Re: Simple string conversion from UCS2 to ISO8859-1

Liste des GroupesRevenir à cl c 
Sujet : Re: Simple string conversion from UCS2 to ISO8859-1
De : pozzugno (at) *nospam* gmail.com (pozz)
Groupes : comp.lang.c
Date : 21. Feb 2025, 15:53:02
Autres entêtes
Organisation : A noiseless patient Spider
Message-ID : <vpa40d$3a0k4$6@dont-email.me>
References : 1 2
User-Agent : Mozilla Thunderbird
Il 21/02/2025 15:23, David Brown ha scritto:
On 21/02/2025 12:40, pozz wrote:
I want to write a simple function that converts UCS2 string into ISO8859-1:
>
void ucs2_to_iso8859p1(char *ucs2, size_t size);
>
ucs2 is a string of type "00480065006C006C006F" for "Hello". I'm passing size because ucs2 isn't null terminated.
>
I know I can use iconv() feature, but I'm on an embedded platform without an OS and without iconv() function.
>
It is trivial to convert "0000"-"007F" chars: it's a simple cast from unsigned int to char.
>
It isn't so simple to convert higher codes.
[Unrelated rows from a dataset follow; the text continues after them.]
(** [func hitHandler(w, r)] for the path value [gameKey] *)
Definition hitHandler (gameKey : string) (reg : Registry)
  : option (Reply * Registry) :=
  match games reg !! gameKey with
  | None => Some (NotFoundPage gameKey, reg)
  | Some g =>
      let count' := count g + 1 in
      let reg' := mkRegistry (<[gameKey := mkGame count' (deck g)]> (games reg))
                    (gameCounter reg) in
      if bool_decide (count' >= len (deck g)) then
        Some (HttpError "Deck exhausted" 500, reg')
      else
        dealer ← index (deck g) 0;
        you ← slice (deck g) 1 (1 + count');
        Some (GamePage dealer you, reg')
  end.

(** The dealer's loop of [standHandler]: each card from [deck[1+count]] on
    goes to the dealer's hand until the score is 17 or more. *)
Fixpoint dealer_play (rest : list card) (dealerHand : list card) (dealerScore : Z)
  : option (list card * Z) :=
  match rest with
  | [] => Some (dealerHand, dealerScore)
  | c :: rest' =>
      let hand := dealerHand ++ [c] in
      s ← score hand;
      if bool_decide (s >= 17) then Some (hand, s)
      else dealer_play rest' hand s
  end.

(** The [switch] of [standHandler] over the default "You lose!". *)
Definition outcome (playerScore dealerScore : Z) : string :=
  if bool_decide (playerScore > 21) then "You bust!"
  else if bool_decide (dealerScore > 21) || bool_decide (playerScore > dealerScore)
  then "You win!"
  else if bool_decide (playerScore = dealerScore) then "Push!"
  else "You lose!".

(** [func standHandler(w, r)] for the path value [gameKey] *)
Definition standHandler (gameKey : string) (reg : Registry)
  : option (Reply * Registry) :=
  match games reg !! gameKey with
  | None => Some (NotFoundPage gameKey, reg)
  | Some g =>
      playerHand ← slice (deck g) 1 (1 + count g);
      playerScore ← score playerHand;
      dealer ← index (deck g) 0;
      '(dealerHand, dealerScore) ←
        dealer_play (drop (Z.to_nat (1 + count g)) (deck g)) [dealer] 0;
      Some (ResultPage playerHand playerScore dealerHand dealerScore
              (outcome playerScore dealerScore),
            mkRegistry (delete gameKey (games reg)) (gameCounter reg))
  end.

End Counted.

(** * Notions the properties are stated with *)

(** The cards of the data model: the values [0] to [51]. *)
Definition valid_card (c : card) : Prop := 0 ≤ c < 52.

(** All of them, in order. *)
Definition cards : list card := new_deck.

(** Following the specification's table of card values: 2 to 10 count at
    face value, Jack, Queen and King 10, the Ace 11. *)
Definition fixed_value (rank : string) : Z :=
  if bool_decide (rank = "Ace") then 11
  else if bool_decide (rank ∈ ["Jack"; "Queen"; "King"]) then 10
  else if bool_decide (rank = "10") then 10
  else match rank with
       | String d EmptyString => Z.of_nat (nat_of_ascii d) - 48
       | _ => 0
       end.

(** The cards the first loop of [score] counts in [aces]. *)
Definition is_ace (c : card) : bool := bool_decide (card_score c = Some 11).

(** The value of a card in the table of scores, [0] where the code panics. *)
Definition card_value (c : card) : Z := default 0 (card_score c).

(** The sum of the fixed values of a hand, every Ace at 11. *)
Fixpoint hand_total (hand : list card) : Z :=
  match hand with
  | [] => 0
  | c :: hand' => card_value c + hand_total hand'
  end.

(** The number of Aces of a hand. *)
Definition count_aces (hand : list card) : nat := length (filter is_ace hand).

(** The total of a hand under an assignment of Ace values: [low] says, card
    by card, whether an Ace counts as 1; every other card, and every Ace
    without a flag, keeps its fixed value.  Each card is counted once. *)
Fixpoint assigned_total (hand : list card) (low : list bool) : Z :=
  match hand with
  | [] => 0
  | c :: hand' =>
      (if is_ace c && hd false low then 1 else card_value c)
      + assigned_total hand' (tl low)
  end.

(** The card with a given rank and suit position. *)
Definition card_of (r s : Z) : card := (40 * r + 13 * s) `mod` 52.

(** The three outcomes of a round. *)
Inductive Outcome : Type := PlayerWins | Push | PlayerLoses.

(** The outcome rule in the order the specification gives it: the dealer
    above 21, then equal scores, then the player above the dealer. *)
Definition spec_outcome (playerScore dealerScore : Z) : Outcome :=
  if bool_decide (dealerScore > 21) then PlayerWins
  else if bool_decide (playerScore = dealerScore) then Push
  else if bool_decide (playerScore > dealerScore) then PlayerWins
  else PlayerLoses.

(** What a message of the stand case tells the player. *)
Definition outcome_of_message (msg : string) : option Outcome :=
  if bool_decide (msg ∈ ["Dealer busts! You win!"; "You win!"; "Blackjack! You win!"])
  then Some PlayerWins
  else if bool_decide (msg = "Push!") then Some Push
  else if bool_decide (msg = "You lose!") then Some PlayerLoses
  else None.
(** * Synchronized video streaming: playback clock, command handlers,
      byte-range media endpoint and client reconciler.

    Sources embedded here:
    - [server/src/stream.gateway.ts]    (module [Gateway])
    - [server/src/stream.controller.ts] (module [Controller])
    - the [useStreamPlayer] hook of the client (module [Client])

    Numbers.  A JavaScript number is modelled by the type [number]: the three
    special values NaN, +Infinity, -Infinity, or a finite value carried as a
    canonical rational.  Every finite double is a rational, and arithmetic on
    finite values is taken exact: rounding, overflow and the sign of zero are
    abstracted.  Leibniz equality on [number] stands for "same value".

    Wall-clock readings ([Date.now()]) are integral milliseconds and are
    modelled in [Z]. *)

From Stdlib Require Import ZArith QArith Qcanon Qcabs List String Ascii Bool Lia.
From Stdlib Require Import DecimalString DecimalZ.
Import ListNotations.

Local Open Scope Z_scope.

(** ** JavaScript numbers *)

Module JS.

Inductive number : Type :=
| NaN
| PosInf
| NegInf
| Fin (q : Qc).

(** Values of type [unknown] as they arrive in a message body. *)
#[warnings="-register-all"] Inductive value : Type :=
| VUndefined
| VNull
| VBool (b : bool)
| VNum (n : number)
| VStr (s : string)
| VObj (fields : list (string * value)).

Definition of_Z (z : Z) : number := Fin (Q2Qc (inject_Z z)).

Definition zero : number := of_Z 0.

(** [Number.isFinite] *)
Definition Number_isFinite (n : number) : bool :=
  match n with
  | Fin _ => true
  | _ => false
  end.

(** [function isFiniteNumber(value: unknown): value is number] *)
Definition isFiniteNumber (v : value) : bool :=
  match v with
  | VNum n => Number_isFinite n
  | _ => false
  end.

(** The narrowing of a [value] already tested to be a number. *)
Definition as_number (v : value) : number :=
  match v with
  | VNum n => n
  | _ => NaN
  end.

Definition Qc_eqb (x y : Qc) : bool := Qeq_bool x y.
Definition Qc_leb (x y : Qc) : bool := Qle_bool x y.
Definition Qc_ltb (x y : Qc) : bool := negb (Qle_bool y x).

(** [Math.max(a, b)]: NaN if either argument is NaN, else the larger. *)
Definition Math_max (a b : number) : number :=
  match a, b with
  | NaN, _ | _, NaN => NaN
  | PosInf, _ | _, PosInf => PosInf
  | NegInf, x | x, NegInf => x
  | Fin x, Fin y => if Qc_leb x y then Fin y else Fin x
  end.

(** [Math.min(a, b)] *)
Definition Math_min (a b : number) : number :=
  match a, b with
  | NaN, _ | _, NaN => NaN
  | NegInf, _ | _, NegInf => NegInf
  | PosInf, x | x, PosInf => x
  | Fin x, Fin y => if Qc_leb x y then Fin x else Fin y
  end.

(** [a + b] *)
Definition add (a b : number) : number :=
  match a, b with
  | NaN, _ | _, NaN => NaN
  | PosInf, NegInf | NegInf, PosInf => NaN
  | PosInf, _ | _, PosInf => PosInf
  | NegInf, _ | _, NegInf => NegInf
  | Fin x, Fin y => Fin (x + y)%Qc
  end.

(** [- a] *)
Definition neg (a : number) : number :=
  match a with
  | NaN => NaN
  | PosInf => NegInf
  | NegInf => PosInf
  | Fin x => Fin (- x)%Qc
  end.

(** [a - b] *)
Definition sub (a b : number) : number := add a (neg b).

(** [a / b].  With the sign of zero abstracted, a finite non-zero value over
    zero is given the sign of the numerator. *)
Definition div (a b : number) : number :=
  match a, b with
  | NaN, _ | _, NaN => NaN
  | (PosInf | NegInf), (PosInf | NegInf) => NaN
  | PosInf, Fin y => if Qc_ltb y 0%Qc then NegInf else PosInf
  | NegInf, Fin y => if Qc_ltb y 0%Qc then PosInf else NegInf
  | Fin _, (PosInf | NegInf) => Fin 0%Qc
  | Fin x, Fin y =>
      if Qc_eqb y 0%Qc then
        if Qc_eqb x 0%Qc then NaN
        else if Qc_ltb x 0%Qc then NegInf else PosInf
      else Fin (x / y)%Qc
  end.

(** [Math.abs(a)] *)
Definition Math_abs (a : number) : number :=
  match a with
  | NaN => NaN
  | PosInf | NegInf => PosInf
  | Fin x => if Qc_ltb x 0%Qc then Fin (- x)%Qc else Fin x
  end.

(** [a > b]: false as soon as one side is NaN. *)
Definition gt (a b : number) : bool :=
  match a, b with
  | NaN, _ | _, NaN => false
  | PosInf, PosInf => false
  | PosInf, _ => true
  | _, PosInf => false
  | NegInf, _ => false
  | Fin _, NegInf => true
  | Fin x, Fin y => Qc_ltb y x
  end.

(** Truthiness of a number: [0] and NaN are falsy. *)
Definition truthy (a : number) : bool :=
  match a with
  | NaN => false
  | Fin x => negb (Qc_eqb x 0%Qc)
  | _ => true
  end.

(** The larger of two rationals, and milliseconds read as seconds: the
    arithmetic in which the clock model is stated. *)
Definition Qcmax (x y : Qc) : Qc := if Qc_leb x y then y else x.
Definition Qcmin (x y : Qc) : Qc := if Qc_leb x y then x else y.
Definition seconds (ms : Z) : Qc := Q2Qc (ms # 1000).

(** A number that is finite and not negative. *)
Definition finite_nonneg (n : number) : Prop :=
  exists q : Qc, n = Fin q /\ (0 <= q)%Qc.

End JS.

(** ** The gateway: session state, clock model and command handlers *)

Module Gateway.
Import JS.

(** [type SyncState] *)
Record SyncState : Type := mkSyncState {
  ss_isPlaying : bool;
  ss_currentTime : number;
  ss_serverTimeMs : Z
}.

(** [type StreamState] *)
Record StreamState : Type := mkStreamState {
  isPlaying : bool;
  currentTime : number;
  updatedAtMs : Z
}.

Definition SYNC_BROADCAST_INTERVAL_MS : Z := 2000.

(** [private state: StreamState = { isPlaying: false, currentTime: 0,
    updatedAtMs: Date.now() }] *)
Definition initialState (startMs : Z) : StreamState :=
  mkStreamState false zero startMs.

(** Field assignments [this.state.f = v]. *)
Definition set_isPlaying (b : bool) (st : StreamState) : StreamState :=
  mkStreamState b (currentTime st) (updatedAtMs st).
Definition set_currentTime (t : number) (st : StreamState) : StreamState :=
  mkStreamState (isPlaying st) t (updatedAtMs st).
Definition set_updatedAtMs (ms : Z) (st : StreamState) : StreamState :=
  mkStreamState (isPlaying st) (currentTime st) ms.

(** [const baseTime] of [getEffectiveTime] *)
Definition baseTime (st : StreamState) : number :=
  if isFiniteNumber (VNum (currentTime st)) then currentTime st else zero.

(** [private getEffectiveTime(nowMs)] *)
Definition getEffectiveTime (st : StreamState) (nowMs : Z) : number :=
  let baseTime := baseTime st in
  if negb (isPlaying st) then Math_max zero baseTime
  else
    let elapsedSeconds :=
      Math_max zero (div (sub (of_Z nowMs) (of_Z (updatedAtMs st))) (of_Z 1000)) in
    Math_max zero (add baseTime elapsedSeconds).

(** [private commitTime(nowMs)] *)
Definition commitTime (st : StreamState) (nowMs : Z) : StreamState :=
  let st := set_currentTime (getEffectiveTime st nowMs) st in
  set_updatedAtMs nowMs st.

(** [private getSyncState(nowMs): SyncState] *)
Definition getSyncState (st : StreamState) (nowMs : Z) : SyncState :=
  mkSyncState (isPlaying st) (getEffectiveTime st nowMs) nowMs.

(** The socket.io server: the sockets connected to it.  [server.emit] sends
    one message to each of them, [client.emit] to one socket. *)
Definition SocketId : Type := nat.

Record Emission : Type := mkEmission {
  em_to : SocketId;
  em_event : string;
  em_payload : SyncState
}.

Definition Server : Type := list SocketId.

Definition server_emit (srv : Server) (ev : string) (p : SyncState) : list Emission :=
  map (fun s => mkEmission s ev p) srv.

Definition client_emit (client : SocketId) (ev : string) (p : SyncState) : list Emission :=
  [mkEmission client ev p].

(** The gateway object: [server] is undefined until the framework injects it. *)
Record StreamGateway : Type := mkGateway {
  server : option Server;
  state : StreamState
}.

Definition with_state (f : StreamState -> StreamState) (g : StreamGateway) : StreamGateway :=
  mkGateway (server g) (f (state g)).

(** [private broadcastSyncState()]; [nowMs] is the value [Date.now()] returns
    inside it. *)
Definition broadcastSyncState (g : StreamGateway) (nowMs : Z) : list Emission :=
  match server g with
  | None => []
  | Some srv => server_emit srv "syncState" (getSyncState (state g) nowMs)
  end.

(** [handlePlay(time: unknown)].  [nowMs] is the clock reading taken by the
    handler, [bcastMs] the one taken by [broadcastSyncState]. The call to
    [console.log] has no effect on the gateway and is left out. *)
Definition handlePlay (g : StreamGateway) (time : value) (nowMs bcastMs : Z)
  : StreamGateway * list Emission :=
  let g :=
    if isFiniteNumber time then
      let g := with_state (set_currentTime (Math_max zero (as_number time))) g in
      with_state (set_updatedAtMs nowMs) g
    else with_state (fun st => commitTime st nowMs) g in
  let g := with_state (set_isPlaying true) g in
  let g := with_state (set_updatedAtMs nowMs) g in
  (g, broadcastSyncState g bcastMs).

(** [handlePause(time: unknown)] *)
Definition handlePause (g : StreamGateway) (time : value) (nowMs bcastMs : Z)
  : StreamGateway * list Emission :=
  let g :=
    if isFiniteNumber time then
      let g := with_state (set_currentTime (Math_max zero (as_number time))) g in
      with_state (set_updatedAtMs nowMs) g
    else with_state (fun st => commitTime st nowMs) g in
  let g := with_state (set_isPlaying false) g in
  let g := with_state (set_updatedAtMs nowMs) g in
  (g, broadcastSyncState g bcastMs).

(** [handleSeek(time: unknown)] *)
Definition handleSeek (g : StreamGateway) (time : value) (nowMs bcastMs : Z)
  : StreamGateway * list Emission :=
  if negb (isFiniteNumber time) then (g, [])
  else
    let g := with_state (set_currentTime (Math_max zero (as_number time))) g in
    let g := with_state (set_updatedAtMs nowMs) g in
    (g, broadcastSyncState g bcastMs).

(** [handleSync(client: Socket)] *)
Definition handleSync (g : StreamGateway) (client : SocketId) (nowMs : Z)
  : StreamGateway * list Emission :=
  (g, client_emit client "syncState" (getSyncState (state g) nowMs)).

(** What can happen to a running gateway: the four subscribed messages, each
    with the clock readings taken while it is handled, and a tick of the
    broadcast interval set up by [afterInit]. *)
Inductive Event : Type :=
| EvPlay (time : value) (nowMs bcastMs : Z)
| EvPause (time : value) (nowMs bcastMs : Z)
| EvSeek (time : value) (nowMs bcastMs : Z)
| EvSync (client : SocketId) (nowMs : Z)
| EvTick (nowMs : Z).

Definition step (g : StreamGateway) (e : Event) : StreamGateway * list Emission :=
  match e with
  | EvPlay time nowMs bcastMs => handlePlay g time nowMs bcastMs
  | EvPause time nowMs bcastMs => handlePause g time nowMs bcastMs
  | EvSeek time nowMs bcastMs => handleSeek g time nowMs bcastMs
  | EvSync client nowMs => handleSync g client nowMs
  | EvTick nowMs => (g, broadcastSyncState g nowMs)
  end.

(** The gateway after a sequence of events, oldest first. *)
Fixpoint run (g : StreamGateway) (evs : list Event) : StreamGateway :=
  match evs with
  | [] => g
  | e :: evs => run (fst (step g e)) evs
  end.

(** A freshly constructed gateway. *)
Definition newGateway (srv : option Server) (startMs : Z) : StreamGateway :=
  mkGateway srv (initialState startMs).

(** A playing session whose checkpoint is later than the clock reading used
    below. *)
Definition skewed : StreamState := mkStreamState true (Fin (Q2Qc (21 # 2))) 5000.

(** The sockets a broadcast reaches. *)
Definition connectedPeers (g : StreamGateway) : list SocketId :=
  match server g with
  | Some srv => srv
  | None => []
  end.

End Gateway.

(** ** The media endpoint: [GET /video] with byte ranges *)

Module Controller.

Local Open Scope string_scope.
Local Open Scope Z_scope.

(** Strings are sequences of 8-bit code units, as header values are. *)

(** [String.prototype.startsWith] *)
Fixpoint startsWith (s pre : string) {struct pre} : bool :=
  match pre with
  | EmptyString => true
  | String a pre =>
      match s with
      | EmptyString => false
      | String b s => Ascii.eqb a b && startsWith s pre
      end
  end.

Fixpoint drop (n : nat) (s : string) : string :=
  match n, s with
  | O, _ => s
  | S n, String _ r => drop n r
  | S _, EmptyString => EmptyString
  end.

(** [String.prototype.replace] with a string pattern: the first occurrence of
    [pat], if any, is replaced by [rep]. *)
Fixpoint replace (s pat rep : string) : string :=
  if startsWith s pat then rep ++ drop (String.length pat) s
  else
    match s with
    | EmptyString => EmptyString
    | String c r => String c (replace r pat rep)
    end.

(** [String.prototype.split] with a separator of one character. *)
Fixpoint split (s : string) (sep : ascii) : list string :=
  match s with
  | EmptyString => [EmptyString]
  | String c r =>
      if Ascii.eqb c sep then EmptyString :: split r sep
      else
        match split r sep with
        | h :: t => String c h :: t
        | [] => [String c EmptyString]
        end
  end.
For example, the small e with grave "00E8" can be converted to 0xE8 in ISO8859-1, so it's trivial again. But I saw the code "2019" (apostrophe) that can be rendered as 0x27 in ISO8859-1.
>
Is there a simplified mapping table that can be written with if/switch?
>
if (code < 0x80) {
   *dst++ = (char)code;
} else {
   switch (code) {
     case 0x2019: *dst++ = 0x27; break;  // Apostrophe
     case 0x...: *dst++ = ...; break;
     default: *ds++ = ' ';
   }
}
>
I'm not searching a very detailed and correct mapping, but just a "sufficient" implementation.
>
>
 <https://en.wikipedia.org/wiki/Plane_(Unicode)#Basic_Multilingual_Plane>
 As has been mentioned by others, 0 - 0xff should be a direct translation (with the possible exception of Latin-9 differences).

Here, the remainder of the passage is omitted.